After two recent deaths, Chattanooga-area ham radio operators decided to close ranks.
Many of the amateur radio hobbyists live alone, so a system of nightly radio checks has been put in place to signal if anyone needs help.
At their core, that's what "hams" do, they take care of one another, members of the so-called Lone Ranger Net said.
"At 7 p.m. every night, seven days a week, they jump on the radio and say, 'I'm OK,'" explained Jim Gifford, a 44-year-old Chattanooga businessman and amateur radio enthusiast.
Gifford said the Lone Ranger Net was established after one elderly radio operator died of natural causes and another died at his home due to an accident. In both cases their deaths were not immediately known to friends and family members, he said.
Now, if someone in the Lone Ranger Net fails to check in on any given night, they get a text, a phone call or even a knock on the door to make sure all is OK.
The Lone Ranger Net is an example of how ham radio operators, who form a vast worldwide network, are pulling together during the COVID-19 pandemic.
Amateur radio operators, called "hams," are licensed by the government to operate on certain radio frequencies designated by the Federal Communications Commission.
There are an estimated 775,000 amateur radio operators in the United States and 19,325 in Tennessee alone, Gifford said.
Operators must take a test to become licensed, and often spend from a few hundred to a few thousand dollars each to set up their radios at home.
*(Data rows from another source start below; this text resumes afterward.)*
(* ===== verification/JsonRoundtrip.v ===== *)
(** * Printing and parsing of JSON values

    Which values the parser builds and the serializer prints, that every
    parsed value can be printed, and that a printed value is parsed as
    itself. *)

From stdpp Require Import base list numbers strings sorting.
From Stdlib Require Import ZArith Lia.
From S2P Require Import Prelude JsonLexer JsonParser JsonSerializer JsonUtf8.

#[local] Open Scope Z_scope.

Section Roundtrip.
Context {FL : FloatLib}.

(** ** Well-formed values *)

Definition key_before (a b : Bytes * json) : Prop := key_lt a.1 b.1 = true.

(** The members of a [std::map] are in the order of their keys; [atom] says
    which values without parts are meant. *)
Inductive well_formed (atom : json -> Prop) : json -> Prop :=
| WAtom j : atom j -> well_formed atom j
| WArray js : Forall (well_formed atom) js -> well_formed atom (JArray js)
| WObject kvs :
    StronglySorted key_before kvs -> Forall (fun kv => utf8_ok [] kv.1 = true) kvs ->
    Forall (fun kv => well_formed atom kv.2) kvs -> well_formed atom (JObject kvs).

(** What the value types of C++ can hold and the serializer accepts. *)
Definition printable (j : json) : Prop :=
  match j with
  | JNull | JBool _ | JFloat _ => True
  | JInteger n => - 2 ^ 63 <= n < 2 ^ 63
  | JUnsigned n => 0 <= n < 2 ^ 64
  | JString s => utf8_ok [] s = true
  | JArray _ | JObject _ => False
  end.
During natural disasters they provide an important back-up communication system if telephones and computers fail.
Gifford said the number of amateur radio operators had begun to wane some before surging during the COVID-19 pandemic. U.S. political unrest in the last year also made people nervous and tightened the ham radio community, he said.
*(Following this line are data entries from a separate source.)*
Lemma handleClient_step received bc : (handleClient received bc).1 = bc \/ node_step bc (handleClient received bc).1.
Proof.
  unfold handleClient. destruct (bool_decide _); [by left|].
  pose proof (answered_step _ _ _ (handleRequest_answers (take BUF_SIZE received) bc)) as H. unfold act_bind.
  by destruct (handleRequest (take BUF_SIZE received) bc) as [bc' []].
Qed.

End Answers.

(** ** Quantities *)

Lemma toHex_digits bs : bytes_ok bs -> Forall (digit_ok 16) (Hash.toHex bs) /\ digits_val 16 (Hash.toHex bs) = be_val bs.
Proof.
  induction bs as [|b bs IH]; intros B; [by split|]. apply bytes_ok_cons in B as [Hb B].
  destruct (IH B) as [I1 I2]. rewrite toHex_cons by done. destruct (byte_nibbles b Hb) as [N1 N2]. split.
  - repeat (constructor; [apply digit_char_ok; lia|]). done.
  - unfold digits_val at 1. cbn [foldl]. rewrite digits_val_acc, !digit_of_char, I2, be_val_cons by done.
    unfold zlen. rewrite toHex_length by done. rewrite Nat2Z.inj_mul. change (Z.of_nat 2) with 2.
    rewrite Z.pow_mul_r by lia. change (16 ^ 2) with 256.
    pose proof (Z.div_mod b 16 ltac:(lia)). lia.
Qed.

Lemma strto_quantity bs :
  bytes_ok bs -> bs <> [] -> strto 16 (str "0x" ++ Hash.toHex bs) = Some (false, be_val bs).
Proof.
  intros B N. destruct (toHex_digits bs B) as [D V]. destruct bs as [|b bs]; [done|].
  assert (Nh : Hash.toHex (b :: bs) <> []) by (rewrite toHex_cons by (by apply bytes_ok_cons in B as [? _]); done).
  rewrite <- V. destruct (Hash.toHex (b :: bs)) as [|c s]; [done|].
  change (str "0x" ++ c :: s) with (48 :: 120 :: c :: s). unfold strto.
  cbn [skip_spaces]. change (isspace 48) with false. cbn match.
  assert (P : skip_prefix 16 (48 :: 120 :: c :: s) = c :: s).
  { unfold skip_prefix. destruct (Forall_inv D) as (d & Ed & _). rewrite Ed. reflexivity. }
  rewrite P, read_digits_val by done. done.
Qed.

(** ** Framing *)

Lemma no_blank_line x y s : x <> 13 \/ y <> 13 -> starts_with (CRLF ++ CRLF) (x :: 10 :: y :: s) = false.
Proof. intros N. apply bool_decide_eq_false. intros [= E1 E2 _]. destruct N; done. Qed.

Lemma find_skip_line line rest i :
  free_of 13 line -> match rest with [] => False | c :: _ => c <> 13 end ->
  find_at (CRLF ++ CRLF) (line ++ CRLF ++ rest) i = find_at (CRLF ++ CRLF) rest (i + length line + 2).
Proof.
  destruct rest as [|c rest]; [done|].
  intros F Nc. revert i. induction F as [|x line Hx F IH]; intros i; cbn [app length].
  - unfold CRLF at 3. cbn [app]. rewrite find_at_cons by (apply no_blank_line; by right).
    rewrite find_at_cons by (apply bool_decide_eq_false; by intros [=]).
    replace (S (S i)) with (i + 0 + 2)%nat by lia. done.
  - rewrite find_at_cons by (apply bool_decide_eq_false; intros [= E _]; done).
    rewrite IH. replace (S i + length line + 2)%nat with (i + S (length line) + 2)%nat by lia. done.
Qed.

Lemma print_dec_free13 n : free_of 13 (print_dec n).
Proof. apply (Forall_impl _ _ _ (print_dec_digits n)). lia. Qed.

(** The reply's header up to the blank line. *)
Definition http_header (n : Z) (status : std_string) : std_string :=
  (str "HTTP/1.1 " ++ status) ++ CRLF ++ str "Content-Type: application/json" ++ CRLF ++
  (str "Content-Length: " ++ print_dec n) ++ CRLF ++ str "Connection: close".

Lemma httpResponse_split body status :
  httpResponse body status = http_header (zlen body) status ++ (CRLF ++ CRLF) ++ body.
Proof. unfold httpResponse, http_header. by rewrite <- !app_assoc. Qed.

Lemma find_blank_line n status rest :
  free_of 13 status ->
  find_at (CRLF ++ CRLF) (http_header n status ++ (CRLF ++ CRLF) ++ rest) 0 = Some (length (http_header n status)).
Proof.
  intros F. unfold http_header. rewrite <- !app_assoc.
  assert (F1 : free_of 13 (str "HTTP/1.1 " ++ status)).
  { apply free_of_app. split; [by apply (bool_decide_unpack _)|done]. }
  assert (F3 : free_of 13 (str "Content-Length: " ++ print_dec n)).
  { apply free_of_app. split; [by apply (bool_decide_unpack _)|apply print_dec_free13]. }
  rewrite (app_assoc (str "HTTP/1.1 ")), (app_assoc (str "Content-Length: ")).
  rewrite (find_skip_line (str "HTTP/1.1 " ++ status)) by done.
  rewrite (find_skip_line (str "Content-Type: application/json")) by (done || by apply (bool_decide_unpack _)).
  rewrite (find_skip_line (str "Content-Length: " ++ print_dec n)) by done.
  rewrite (app_assoc CRLF), (find_at_free _ 13) by (by apply (bool_decide_unpack _) || apply starts_with_app || done).
  f_equal. rewrite !length_app. cbn. lia.
Qed.

(** ** Properties *)

(** The reply frames its body. The parser that the server itself uses for
    requests finds in a reply exactly the body it was built from, whatever
    the body contains; and the Content-Length it announces is the body's
    length in decimal. *)
Theorem rpc_framing (body status : std_string) :
  free_of 13 status ->
  http_body (httpResponse body status) = Some body /\
  httpResponse body status = http_header (zlen body) status ++ (CRLF ++ CRLF) ++ body.
Proof.
  intros F. rewrite httpResponse_split. split; [|done]. unfold http_body, find. rewrite drop_0.
  rewrite find_blank_line by done. f_equal.
  replace (length (http_header (zlen body) status) + 4)%nat
    with (length (http_header (zlen body) status ++ CRLF ++ CRLF)) by (rewrite length_app; done).
  pose proof (drop_seam (http_header (zlen body) status ++ CRLF ++ CRLF) body) as D.
  by rewrite <- app_assoc in D.
Qed.

Lemma rpc_framing_witness : http_body (httpResponse (str "{}") ok_status) = Some (str "{}").
Proof. apply rpc_framing. by apply (bool_decide_unpack _). Defined.

(** C24: every request is answered, and none does more to the chain than queue
    one transaction that passes its check. Whatever bytes a client sends and
    whatever the chain holds, there are two cases. Either the server produces
    a reply (no exception escapes, no access is out of bounds, no loop runs
    on), and the chain is as it was or, for an eth_sendRawTransaction whose
    text reads as a transaction that [validateTransaction] accepts, has that
    transaction at the end of its pool. Or the request is an
    eth_sendRawTransaction whose text makes [Transaction::fromHex] itself
    undefined, and nothing has been done. *)
Theorem rpc_total {SC : Secp256k1} {JL : JsonLib} {JW : JsonLaws JL} (bc bc' : Blockchain)
    (httpReq : std_string) (out : res std_string) :
  handleRequest httpReq bc = (bc', out) ->
  ((exists reply, out = Ok reply) /\
   (bc' = bc \/
    exists txHex tx err, request_sends httpReq txHex /\ Transaction.fromHex txHex = Ok tx /\
      validateTransaction bc tx "" = Ok (true, err) /\ bc' = addTransaction bc tx)) \/
  (out = UB /\ bc' = bc /\ exists txHex, request_sends httpReq txHex /\ Transaction.fromHex txHex = UB).
Proof.
  intros E. destruct (handleRequest_answers httpReq bc) as [[A H]|[U H]].
  - rewrite E in A, H. cbn [fst snd] in *. left. split; [exact A|]. destruct H as [H|(p & Sp & tx & err & K)]; [by left|].
    right. by exists p, tx, err.
  - rewrite E in U. injection U as -> ->. by right.
Qed.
For his part, Gifford directs a worldwide radio meet-up called the Sunday Night Net that originates in the Chattanooga area each week but includes participants from as far away as Australia.
"We have people from all over the country check in," said Gifford, president of Southeastern Company Inc., a Chattanooga mechanical contractor firm.
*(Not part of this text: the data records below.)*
Lemma generated_words sha256 entropy :
  read_words (generateMnemonic sha256 entropy) [] = mnemonic_words (mnemonic_bits entropy (nth 0 (sha256 entropy) 0)).
Proof. apply read_join, mnemonic_words_ok. Qed.

Lemma generated_short sha256 entropy i :
  (i < 12)%nat ->
  zlen BIP39_WORDLIST <= word_index (mnemonic_bits entropy (nth 0 (sha256 entropy) 0)) i ->
  validateMnemonic sha256 (generateMnemonic sha256 entropy) = false.
Proof.
  intros Hi H. pose proof (mnemonic_words_short _ _ Hi H) as L. unfold validateMnemonic.
  rewrite generated_words. unfold zlen. z_tests. done.
Qed.

(** C36: the mnemonic check. A text is accepted exactly when it consists of
    12 or 24 words of the list that pass a checksum test: for 24 words it is
    the one of BIP-39 (256 bits of entropy, 8 of checksum); for 12 words the
    test looks at the wrong place, 120 bits of entropy followed by 4 of
    checksum, where BIP-39 has 128. *)
Theorem validateMnemonic_exact sha256 mnemonic :
  (forall x, is_u8 (nth 0 (sha256 x) 0)) ->
  let words := read_words mnemonic [] in
  validateMnemonic sha256 mnemonic = true <->
  Forall (fun w => w ∈ BIP39_WORDLIST) words /\
  ((length words = 24%nat /\ bip39_checksum sha256 256 8 (words_bits words)) \/
   (length words = 12%nat /\ bip39_checksum sha256 120 4 (words_bits words))).
Proof.
  intros Hs words. destruct (decide (Forall (fun w => w ∈ BIP39_WORDLIST) words)) as [F|NF].
  - destruct (decide (length words = 12%nat)) as [N|N].
    { rewrite (validate_words _ _ words 120 4) by (done || by left). split; [auto|]. intros [_ [[? _]|[_ ?]]]; [lia|done]. }
    destruct (decide (length words = 24%nat)) as [N'|N'].
    { rewrite (validate_words _ _ words 256 8) by (done || by right). split; [auto|]. intros [_ [[_ ?]|[? _]]]; [done|lia]. }
    split; [|intros [_ [[? _]|[? _]]]; lia]. intros V. exfalso. revert V. unfold validateMnemonic. fold words.
    unfold zlen. z_tests. done.
  - split; [|by intros [F _]]. intros V. destruct NF. apply all_words_found.
    unfold validateMnemonic in V. fold words in V.
    destruct (negb (zlen words =? 12) && negb (zlen words =? 24)); [done|].
    by destruct (existsb _ words).
Qed.

Lemma validateMnemonic_exact_witness :
  validateMnemonic (fun _ => replicate 32 0) (join_words (replicate 12 (str "abandon"))) = true.
Proof.
  apply (validateMnemonic_exact (fun _ => replicate 32 0)); [intros; by split|].
  rewrite (read_join (replicate 12 (str "abandon"))) by (apply Forall_replicate, (bool_decide_eq_true_1 _); reflexivity).
  split.
  - apply Forall_replicate. constructor.
  - right. split; reflexivity.
Defined.

(** ** Lemmas: derivation paths *)

(** A component of a path, as wallets write it. *)
Definition print_component (c : Z * bool) : std_string := print_dec c.1 ++ (if c.2 then [39] else []).

Definition print_path (l : list (Z * bool)) : std_string :=
  109 :: concat ((fun c => 47 :: print_component c) <$> l).

Lemma component_free c : free_of 47 (print_component c).
Proof.
  apply Forall_app. split.
  - eapply Forall_impl; [apply print_dec_ok|]. intros x Hx ->. apply digit_range in Hx. lia.
  - destruct c.2; [|constructor]. by apply Forall_singleton.
Qed.

Lemma print_dec_nonempty n : print_dec n <> [].
Proof. apply print_nonempty. Qed.

Lemma component_nonempty c : print_component c <> [].
Proof. intros E. apply app_nil in E as [E _]. by apply print_dec_nonempty in E. Qed.

Lemma getlines_free c rest line : free_of 47 c -> getlines 47 (c ++ rest) line = getlines 47 rest (line ++ c).
Proof.
  intros F. revert line. induction F as [|x c Hx F IH]; intros line; [by rewrite app_nil_r|].
  cbn [app getlines]. replace (x =? 47) with false by (symmetry; by apply Z.eqb_neq). rewrite IH.
  by rewrite <- app_assoc.
Qed.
During the Sunday Night Net, radio operators swap jokes and play trivia games, Gifford said. The virtual gatherings start at 8 p.m. Eastern time and usually last about two hours.
Gifford said he got involved in the hobby about five years ago after a lifetime of fascination with radio traffic.
"I've always been somebody who didn't watch much TV," he explained. "I got into listening to short-wave radio. When I was in the Navy I loved to listen to the radio."
In just a few years, Gifford has not only built-out his radio equipment, but he has also begun selling radios and gear through a retail company he founded.
He said ham radio operators are hard-wired for community service. For example, he said some amateur radio enthusiasts volunteer to help monitor bicycle races in mountainous areas where cellphones don't work.
"It's a strong community," he said. "I would bet you a thousand dollars that if I put my call sign [on the radio] and said I was broken down somewhere, people would pile up to help."
Most people get started in the hobby by listening to amateur radio traffic on cell phone apps, Gifford said. Active hobbyists also enjoy mentoring newbies, he said.